En psychothérapie, l’hypnose clinique associe l’apprentissage d’un état hypnotique à un travail thérapeutique selon deux modes possibles : le mode de l’hypnose éricksonienne (ou nouvelle hypnose) et le mode hypno-analytique (ou hypnopsychanalytique) en fonction du patient, de sa personnalité mais aussi de ce qui se produit pendant la thérapie. Le thérapeute s’adaptera donc au patient dans des thérapies souvent plus brèves où les interventions seront fonction aussi du ressenti du thérapeute.

Nous utilisons essentiellement en hypnose ericksonienne (ou nouvelle hypnose) des techniques communicationnelles qui visent à renforcer l’ego du patient et à activer ses ressources inconscientes tout en développant des expériences positives, en transe et dans la réalité extérieure (apprentissages de nouveaux comportements).

Le thérapeute utilise des histoires et des métaphores que le patient va recréer dans son psychisme avec ses propres symboles, cette imagination créative lui permettant alors de retrouver de la confiance, de la force et l’amenant à une meilleure intégration des parties de lui-même qui étaient dissociées.

Dans la relation thérapeutique, le patient apprendra aussi ce que peuvent être pour lui la distance et la proximité, la séparation et la confiance, la dépendance et l’autonomie. Il aura ainsi une possibilité de remplir certains manques narcissiques et de développer de la confiance en soi.

L’apprentissage de l’« auto hypnose » est très utile pour maintenir ces changements.

L’Hypnoanalyse utilise les dimensions de la psychanalyse (notamment celles de Groddeck, Ferenczi, Jung, de la daseinsanalyse avec Binswanger et de l’école anglo-américaine avec Winnicott, Klein, Sullivan, Kohut, Bion....) ET de l’hypnose clinique avec éventuellement un travail psychocorporel dérivé de l’analyse bioénergétique (Lowen).

Indications psychothérapeutiques de l’hypnose clinique :

- stress, travail sur l’affirmation de soi, phobies, anxiété, angoisses, dépression, crises de panique, troubles du sommeil, troubles sexuels et de la relation de couple, anorexie, boulimie, dépendances (au tabac ,à l’alcool, alimentaires)...

- spasmes du colon ou de la vessie, troubles cardiaques liés au stress, prévention de la prématurité et préparation à l’accouchement, migraines , certaines dermatoses, traitement de la douleur, ulcère digestif, asthme , contractures musculaires...

Le choix d’une thérapie ericksonienne (nouvelle hypnose) n’est pas indiqué chez tous les patients car il nécessite :

- une structure de personnalité stable (contre indiqué dans les problématiques narcissiques et dans les psychoses) ;

- absence de troubles névrotiques trop massifs ;

- un moi suffisamment fort et mature ;

- une relation thérapeutique stable et mature (un thérapeute mature ayant conscience de ses limites ).

Le choix d’une thérapie hypnoanalytique sera préféré dans ces contre-indications.

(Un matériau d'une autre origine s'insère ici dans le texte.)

(* ===== verification/RenderWrite.v ===== *)
(** * RenderWrite: [render/write.go]

    Rendering INSERT, UPDATE, DELETE and upsert, and the walk that refuses a
    write whose subquery reads its own target on a dialect that cannot run
    it. *)

From S2P Require Import Prelude GoText SqlScan Schema Dialect Query QueryValidate QueryScope QuerySelect QueryWrite Render.
Open Scope string_scope.
Open Scope list_scope.
Open Scope nat_scope.
Open Scope wr_scope.

(** ** RETURNING *)
Definition writeReturningProjection (env : renv) (p : Projection) : wr :=
  match ProjectedExpression p with
  | EColumn _ cname => outr (quoteIdentifier (dialect env) cname) ;; writeAlias env (ResultAlias p)
  | _ => writeProjection writeExpression env p
  end.

Definition writeReturning (env : renv) (l : list Projection) : wr :=
  match l with
  | [] => skip
  | _ => unless (supports env CapabilityReturning) (errors_New "RETURNING is not supported") ;;
         out " RETURNING " ;; sep_by ", " (writeReturningProjection env) l
  end.

(** ** INSERT *)
Definition writeRow (env : renv) (row : list expression) : wr :=
  out "(" ;; sep_by ", " (writeExpression env) row ;; out ")".

Definition writeColumnNames (env : renv) (l : list ColumnRef) : wr :=
  sep_by ", " (fun c => outr (quoteIdentifier (dialect env) (cr_name c))) l.

Definition writeInsertBase (env : renv) (s : Insert) : wr := fun st =>
  match quoteQualified (dialect env) (table_Schema (into s)) (table_Name (into s)) with
  | Err e => Err e
  | Ok table =>
      (out "INSERT INTO " ;; out table ;;
       if defaultValues s then
         if supports env CapabilityDefaultValues then out " DEFAULT VALUES"
         else if supports env CapabilityEmptyInsert then out " () VALUES ()"
         else errw (errors_New "default-values INSERT is not supported")
       else
         out " (" ;; writeColumnNames env (i_columns s) ;; out ")" ;;
         match selectSource s with
         | Some source => out " " ;; writeQueryBody env (rq_body source)
         | None => out " VALUES " ;; sep_by ", " (writeRow env) (rows s)
         end) st
  end.

Definition writeInsert (env : renv) (s : Insert) : wr :=
  writeInsertBase env s ;; writeReturning env (i_returning s).

(** ** Upsert *)
Definition upsertConflictTargetMessage := "explicit conflict target is not supported: this dialect lacks dialect.CapabilityConflictTarget".
Definition upsertDefaultValuesMessage := "default-values upsert is not supported".
Definition upsertNoAssignmentsMessage := "upsert without assignments is not supported".

Definition unsupported_predicate (d : Dialect) (predicate : string) : error :=
  MkError (KTyped "render.UnsupportedUpsertPredicateError")
    "the %s dialect cannot express an upsert %s predicate" [AStr (d_Name d); AStr predicate].

(** [r.inExcluded = true; r.excludedStyle = style], for the writer under it. *)
Definition excluding (style : UpsertStyle) (env : renv) : renv :=
  MkEnv (dialect env) style true (cteScope env).

Definition writeAssignment (env : renv) (a : Assignment) : wr :=
  outr (quoteIdentifier (dialect env) (cr_name (a_column a))) ;; out " = " ;;
  (if defaultValue a then out "DEFAULT" else writeExpression env (a_value a)).

Definition writeUpsertAssignments (env : renv) (l : list Assignment) (style : UpsertStyle) : wr :=
  sep_by ", " (writeAssignment (excluding style env)) l.

(** The problems that end [writeUpsert] before anything is written. *)
Definition upsert_problem (env : renv) (s : Upsert) : option error :=
  let style := d_UpsertStyle (dialect env) in
  let defaultValuesRejected :=
    defaultValues (up_insert s) && negb (supports env CapabilityDefaultValuesUpsert) in
  let no_assignments := length (up_assignments s) =? 0 in
  if negb (supports env CapabilityUpsert) || bool_decide (style = UpsertUnsupported)
  then Some (errors_New "upsert is not supported")
  else if negb (is_nil (conflictWhere s)) && negb (supports env CapabilityUpsertConflictWhere)
  then Some (unsupported_predicate (dialect env) "conflict-target")
  else if negb (is_nil (updateWhere s)) && negb (supports env CapabilityUpsertUpdateWhere)
  then Some (unsupported_predicate (dialect env) "update")
  else if (0 <? length (up_conflict s)) && negb (supports env CapabilityConflictTarget)
  then Some (errors_New (Join
         ([upsertConflictTargetMessage]
          ++ (if defaultValuesRejected then [upsertDefaultValuesMessage] else [])
          ++ (if bool_decide (style = UpsertDuplicateKey) && no_assignments
              then [upsertNoAssignmentsMessage] else [])) "; "))
  else if defaultValuesRejected then Some (errors_New upsertDefaultValuesMessage)
  else None.

Definition writeOnConflict (env : renv) (s : Upsert) (style : UpsertStyle) : wr :=
  unless (negb ((length (up_conflict s) =? 0) && (0 <? length (up_assignments s))))
    (errors_New "upsert update requires a conflict target") ;;
  out " ON CONFLICT" ;;
  (if 0 <? length (up_conflict s)
   then out " (" ;; writeColumnNames env (up_conflict s) ;; out ")" ;;
        (if is_nil (conflictWhere s) then skip
         else out " WHERE " ;; writeExpression env (conflictWhere s))
   else skip) ;;
  (if length (up_assignments s) =? 0 then out " DO NOTHING"
   else out " DO UPDATE SET " ;; writeUpsertAssignments env (up_assignments s) style ;;
        (if is_nil (updateWhere s) then skip
         else out " WHERE " ;; writeExpression (excluding style env) (updateWhere s))).

Definition writeOnDuplicateKey (env : renv) (s : Upsert) (style : UpsertStyle) : wr :=
  unless (negb (length (up_assignments s) =? 0)) (errors_New upsertNoAssignmentsMessage) ;;
  out " ON DUPLICATE KEY UPDATE " ;; writeUpsertAssignments env (up_assignments s) style.

Definition writeUpsert (env : renv) (s : Upsert) : wr :=
  match upsert_problem env s with
  | Some e => errw e
  | None =>
      let style := d_UpsertStyle (dialect env) in
      writeInsertBase env (up_insert s) ;;
      match style with
      | UpsertOnConflict => writeOnConflict env s style
      | UpsertDuplicateKey => writeOnDuplicateKey env s style
      | UpsertUnsupported => errw (Errorf "unsupported upsert style %d" [AInt 0])
      end ;;
      writeReturning env (up_returning s)
  end.

(** ** The write-target walk *)
Definition sameBaseTable (source target : TableRef) : bool :=
  if negb (String.eqb (table_Name source) (table_Name target)) then false
  else if negb (String.eqb (table_Schema source) "") && negb (String.eqb (table_Schema target) "")
  then String.eqb (table_Schema source) (table_Schema target)
  else true.

Definition source_is (r : relation) (target : TableRef) : bool :=
  match Table r with Some t => sameBaseTable t target | None => false end.

Section ReadsWriteTarget.
Variable expressionReadsWriteTarget : expression -> TableRef -> bool.
Definition projectedReads (p : Projection) (target : TableRef) : bool :=
  match p with PExpr e _ => expressionReadsWriteTarget e target | _ => false end.
Definition selectReadsWriteTarget (s : Select) (target : TableRef) : bool :=
  source_is (from s) target
  || existsb (fun j => source_is (join_source j) target
                       || expressionReadsWriteTarget (join_on j) target) (joins s)
  || existsb (fun p => projectedReads p target) (projections s)
  || (negb (is_nil (where_ s)) && expressionReadsWriteTarget (where_ s) target)
  || existsb (fun k => expressionReadsWriteTarget k target) (groupBy s)
  || (negb (is_nil (having s)) && expressionReadsWriteTarget (having s) target)
  || existsb (fun o => negb (is_nil (o_expression o))
                       && expressionReadsWriteTarget (o_expression o) target) (orderBy s).
End ReadsWriteTarget.

Fixpoint expressionReadsWriteTarget (e : expression) (target : TableRef) {struct e} : bool :=
  match e with
  | ESubquery s => selectReadsWriteTarget expressionReadsWriteTarget s target
  | EExistence s _ => selectReadsWriteTarget expressionReadsWriteTarget s target
  | EBinary l _ r => expressionReadsWriteTarget l target || expressionReadsWriteTarget r target
  | ELogical _ l => existsb (fun child => expressionReadsWriteTarget child target) l
  | ENot e => expressionReadsWriteTarget e target
  | ENullTest e _ => expressionReadsWriteTarget e target
  | EMembership e values _ subquery =>
      (match subquery with
       | Some s => selectReadsWriteTarget expressionReadsWriteTarget s target
       | None => false end)
      || expressionReadsWriteTarget e target
      || existsb (fun v => expressionReadsWriteTarget v target) values
  | EFunction _ arguments _ _ _ => existsb (fun a => expressionReadsWriteTarget a target) arguments
  | _ => false
  end.

Definition reads_target_error (d : Dialect) (operation : string) (t : TableRef) : error :=
  MkError (KTyped "render.SubqueryReadsWriteTargetError")
    "the %s dialect cannot run a %s whose subquery reads the target table %q"
    [AStr (d_Name d); AStr operation; AStr (table_QualifiedName t)].

(** ** UPDATE and DELETE *)
Definition update_reads_target (s : Update) : bool :=
  (negb (is_nil (u_where s)) && expressionReadsWriteTarget (u_where s) (u_table s))
  || existsb (fun a => expressionReadsWriteTarget (a_value a) (u_table s)) (u_sets s).

Definition writeUpdate (env : renv) (s : Update) : wr :=
  unless (negb (is_nil (u_where s) && negb (u_allowAll s)))
    (errors_New "UPDATE requires a WHERE predicate or an explicit AllowAll") ;;
  unless (supports env CapabilityWriteSubqueryTarget || negb (update_reads_target s))
    (reads_target_error (dialect env) "UPDATE" (u_table s)) ;;
  outr (do t <- quoteQualified (dialect env) (table_Schema (u_table s)) (table_Name (u_table s));
        Ok ("UPDATE " +:+ t)) ;;
  out " SET " ;; sep_by ", " (writeAssignment env) (u_sets s) ;;
  (if is_nil (u_where s) then skip else out " WHERE " ;; writeExpression env (u_where s)) ;;
  writeReturning env (u_returning s).

Definition delete_reads_target (s : Delete) : bool :=
  negb (is_nil (d_where s)) && expressionReadsWriteTarget (d_where s) (d_from s).

Definition writeDelete (env : renv) (s : Delete) : wr :=
  unless (negb (is_nil (d_where s) && negb (d_allowAll s)))
    (errors_New "DELETE requires a WHERE predicate or an explicit AllowAll") ;;
  unless (supports env CapabilityWriteSubqueryTarget || negb (delete_reads_target s))
    (reads_target_error (dialect env) "DELETE" (d_from s)) ;;
  outr (do t <- quoteQualified (dialect env) (table_Schema (d_from s)) (table_Name (d_from s));
        Ok ("DELETE FROM " +:+ t)) ;;
  (if is_nil (d_where s) then skip else out " WHERE " ;; writeExpression env (d_where s)) ;;
  writeReturning env (d_returning s).

(** ** Entry points *)
Definition Insert_ (d : Dialect) (s : Insert) : result Statement :=
  renderStatement d "INSERT" (Insert_Validate s) (fun env => writeInsert env s).
Definition Update_ (d : Dialect) (s : Update) : result Statement :=
  renderStatement d "UPDATE" (Update_Validate s) (fun env => writeUpdate env s).
Definition Delete_ (d : Dialect) (s : Delete) : result Statement :=
  renderStatement d "DELETE" (Delete_Validate s) (fun env => writeDelete env s).
Definition Upsert_ (d : Dialect) (s : Upsert) : result Statement :=
  renderStatement d "UPSERT" (Upsert_Validate s) (fun env => writeUpsert env s).

(** [query.WriteStatement]: the four statement types, or nil. *)
Inductive WriteStatement :=
| WInsert (s : Insert) | WUpdate (s : Update) | WDelete (s : Delete) | WUpsert (s : Upsert) | WNil.

Definition Write (d : Dialect) (s : WriteStatement) : result Statement :=
  match s with
  | WInsert s => Insert_ d s
  | WUpdate s => Update_ d s
  | WDelete s => Delete_ d s
  | WUpsert s => Upsert_ d s
  | WNil => Err (MkError (KTyped "render.Error") "render: %s"
                   [AErr (errors_New "write statement must not be nil")])
  end.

(L’hypnoanalyste peut aussi travailler en hypnose ericksonienne s’il en a la formation : il s’adaptera au patient et sera capable de comprendre ce qui lui convient le mieux, à certains moments Erickson, à d’autres moments l’ hypnoanalyse).

En fonction du patient et du trouble, la durée de la thérapie variera de quelques séances à plusieurs années (un « thérapeute » qui promet des miracles est à fuir) .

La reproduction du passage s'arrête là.